■ **Goal of the exercise**
Pick out each line of the records that includes the string "isspace", and copy it.

■ **Input material**
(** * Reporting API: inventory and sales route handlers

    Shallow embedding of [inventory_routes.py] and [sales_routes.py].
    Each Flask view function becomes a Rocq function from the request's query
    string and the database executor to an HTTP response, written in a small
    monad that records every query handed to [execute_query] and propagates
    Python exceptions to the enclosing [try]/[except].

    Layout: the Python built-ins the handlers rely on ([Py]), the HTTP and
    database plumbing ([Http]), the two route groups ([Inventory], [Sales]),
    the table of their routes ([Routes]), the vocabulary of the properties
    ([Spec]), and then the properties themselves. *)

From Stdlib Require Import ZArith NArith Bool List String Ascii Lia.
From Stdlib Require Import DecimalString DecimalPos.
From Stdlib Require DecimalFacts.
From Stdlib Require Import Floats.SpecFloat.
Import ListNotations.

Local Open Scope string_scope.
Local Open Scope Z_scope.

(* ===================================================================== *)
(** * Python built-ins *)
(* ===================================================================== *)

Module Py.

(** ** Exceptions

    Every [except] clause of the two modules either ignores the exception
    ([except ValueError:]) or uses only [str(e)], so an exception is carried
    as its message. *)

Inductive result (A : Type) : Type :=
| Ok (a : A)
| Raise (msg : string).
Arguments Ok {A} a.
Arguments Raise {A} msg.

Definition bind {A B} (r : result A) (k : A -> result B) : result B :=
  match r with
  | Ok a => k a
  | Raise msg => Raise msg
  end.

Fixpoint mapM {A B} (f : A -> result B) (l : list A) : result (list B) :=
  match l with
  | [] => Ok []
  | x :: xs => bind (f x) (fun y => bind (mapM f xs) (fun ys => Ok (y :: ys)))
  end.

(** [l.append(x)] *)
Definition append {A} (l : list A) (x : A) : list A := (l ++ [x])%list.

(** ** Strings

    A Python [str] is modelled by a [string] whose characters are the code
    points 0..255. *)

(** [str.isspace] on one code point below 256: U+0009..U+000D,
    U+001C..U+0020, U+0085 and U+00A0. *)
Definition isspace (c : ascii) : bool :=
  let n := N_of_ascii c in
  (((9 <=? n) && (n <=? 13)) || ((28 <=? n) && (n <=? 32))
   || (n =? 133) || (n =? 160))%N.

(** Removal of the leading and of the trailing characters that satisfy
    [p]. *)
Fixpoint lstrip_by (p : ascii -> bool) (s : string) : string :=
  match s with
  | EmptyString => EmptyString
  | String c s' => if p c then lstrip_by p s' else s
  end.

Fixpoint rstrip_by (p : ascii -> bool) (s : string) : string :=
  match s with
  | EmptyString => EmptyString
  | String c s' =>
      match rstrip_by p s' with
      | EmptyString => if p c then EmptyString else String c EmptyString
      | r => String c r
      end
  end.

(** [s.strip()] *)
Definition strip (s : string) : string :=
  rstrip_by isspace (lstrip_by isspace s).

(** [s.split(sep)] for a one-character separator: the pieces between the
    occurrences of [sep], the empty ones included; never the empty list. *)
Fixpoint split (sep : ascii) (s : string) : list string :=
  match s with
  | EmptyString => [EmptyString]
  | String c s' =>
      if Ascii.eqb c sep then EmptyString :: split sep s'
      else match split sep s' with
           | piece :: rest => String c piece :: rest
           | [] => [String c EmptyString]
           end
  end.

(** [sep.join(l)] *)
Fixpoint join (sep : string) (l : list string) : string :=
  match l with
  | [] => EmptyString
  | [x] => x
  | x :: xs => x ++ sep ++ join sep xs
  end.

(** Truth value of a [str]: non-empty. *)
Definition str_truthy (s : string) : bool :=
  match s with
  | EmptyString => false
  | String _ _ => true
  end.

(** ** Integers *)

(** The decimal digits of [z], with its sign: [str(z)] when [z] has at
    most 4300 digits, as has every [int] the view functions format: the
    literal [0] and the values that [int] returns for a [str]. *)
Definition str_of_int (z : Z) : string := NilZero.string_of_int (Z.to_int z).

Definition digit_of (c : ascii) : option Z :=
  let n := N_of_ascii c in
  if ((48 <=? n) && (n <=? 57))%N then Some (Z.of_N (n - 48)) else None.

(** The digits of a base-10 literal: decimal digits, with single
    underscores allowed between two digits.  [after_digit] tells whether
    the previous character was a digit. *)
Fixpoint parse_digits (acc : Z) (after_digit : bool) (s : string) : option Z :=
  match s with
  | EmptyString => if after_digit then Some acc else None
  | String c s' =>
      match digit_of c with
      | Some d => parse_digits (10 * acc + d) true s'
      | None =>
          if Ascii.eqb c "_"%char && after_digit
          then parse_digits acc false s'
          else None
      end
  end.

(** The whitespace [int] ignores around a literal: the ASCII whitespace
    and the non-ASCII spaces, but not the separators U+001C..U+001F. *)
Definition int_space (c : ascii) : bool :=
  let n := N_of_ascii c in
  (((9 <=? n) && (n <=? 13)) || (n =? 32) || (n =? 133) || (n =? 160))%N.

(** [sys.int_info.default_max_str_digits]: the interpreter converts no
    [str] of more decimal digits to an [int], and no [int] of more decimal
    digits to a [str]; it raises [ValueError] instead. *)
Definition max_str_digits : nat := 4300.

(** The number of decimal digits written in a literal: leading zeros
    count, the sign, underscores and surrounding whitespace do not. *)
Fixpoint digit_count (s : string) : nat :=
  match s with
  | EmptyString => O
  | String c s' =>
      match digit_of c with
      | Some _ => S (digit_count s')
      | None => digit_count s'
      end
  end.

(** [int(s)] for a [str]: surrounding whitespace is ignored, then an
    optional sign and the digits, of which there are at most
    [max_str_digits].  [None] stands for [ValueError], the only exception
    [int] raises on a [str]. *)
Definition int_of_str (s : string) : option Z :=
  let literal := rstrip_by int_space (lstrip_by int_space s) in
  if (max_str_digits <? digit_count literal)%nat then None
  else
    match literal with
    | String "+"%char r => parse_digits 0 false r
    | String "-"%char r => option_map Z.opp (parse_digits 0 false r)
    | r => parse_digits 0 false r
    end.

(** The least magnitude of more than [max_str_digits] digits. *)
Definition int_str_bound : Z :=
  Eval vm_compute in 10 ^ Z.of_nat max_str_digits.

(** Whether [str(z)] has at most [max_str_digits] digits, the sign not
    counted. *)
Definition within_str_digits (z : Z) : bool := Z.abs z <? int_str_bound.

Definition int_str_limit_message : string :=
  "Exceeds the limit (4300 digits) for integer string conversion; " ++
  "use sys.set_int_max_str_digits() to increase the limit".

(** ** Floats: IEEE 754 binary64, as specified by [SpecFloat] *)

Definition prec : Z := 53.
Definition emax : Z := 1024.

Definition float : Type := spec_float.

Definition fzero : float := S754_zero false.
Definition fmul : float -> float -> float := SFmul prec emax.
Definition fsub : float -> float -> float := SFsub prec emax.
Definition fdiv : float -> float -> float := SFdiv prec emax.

■ **Solved exercise**
(** [str.isspace] on one code point below 256: U+0009..U+000D,
Definition isspace (c : ascii) : bool :=
  rstrip_by isspace (lstrip_by isspace s).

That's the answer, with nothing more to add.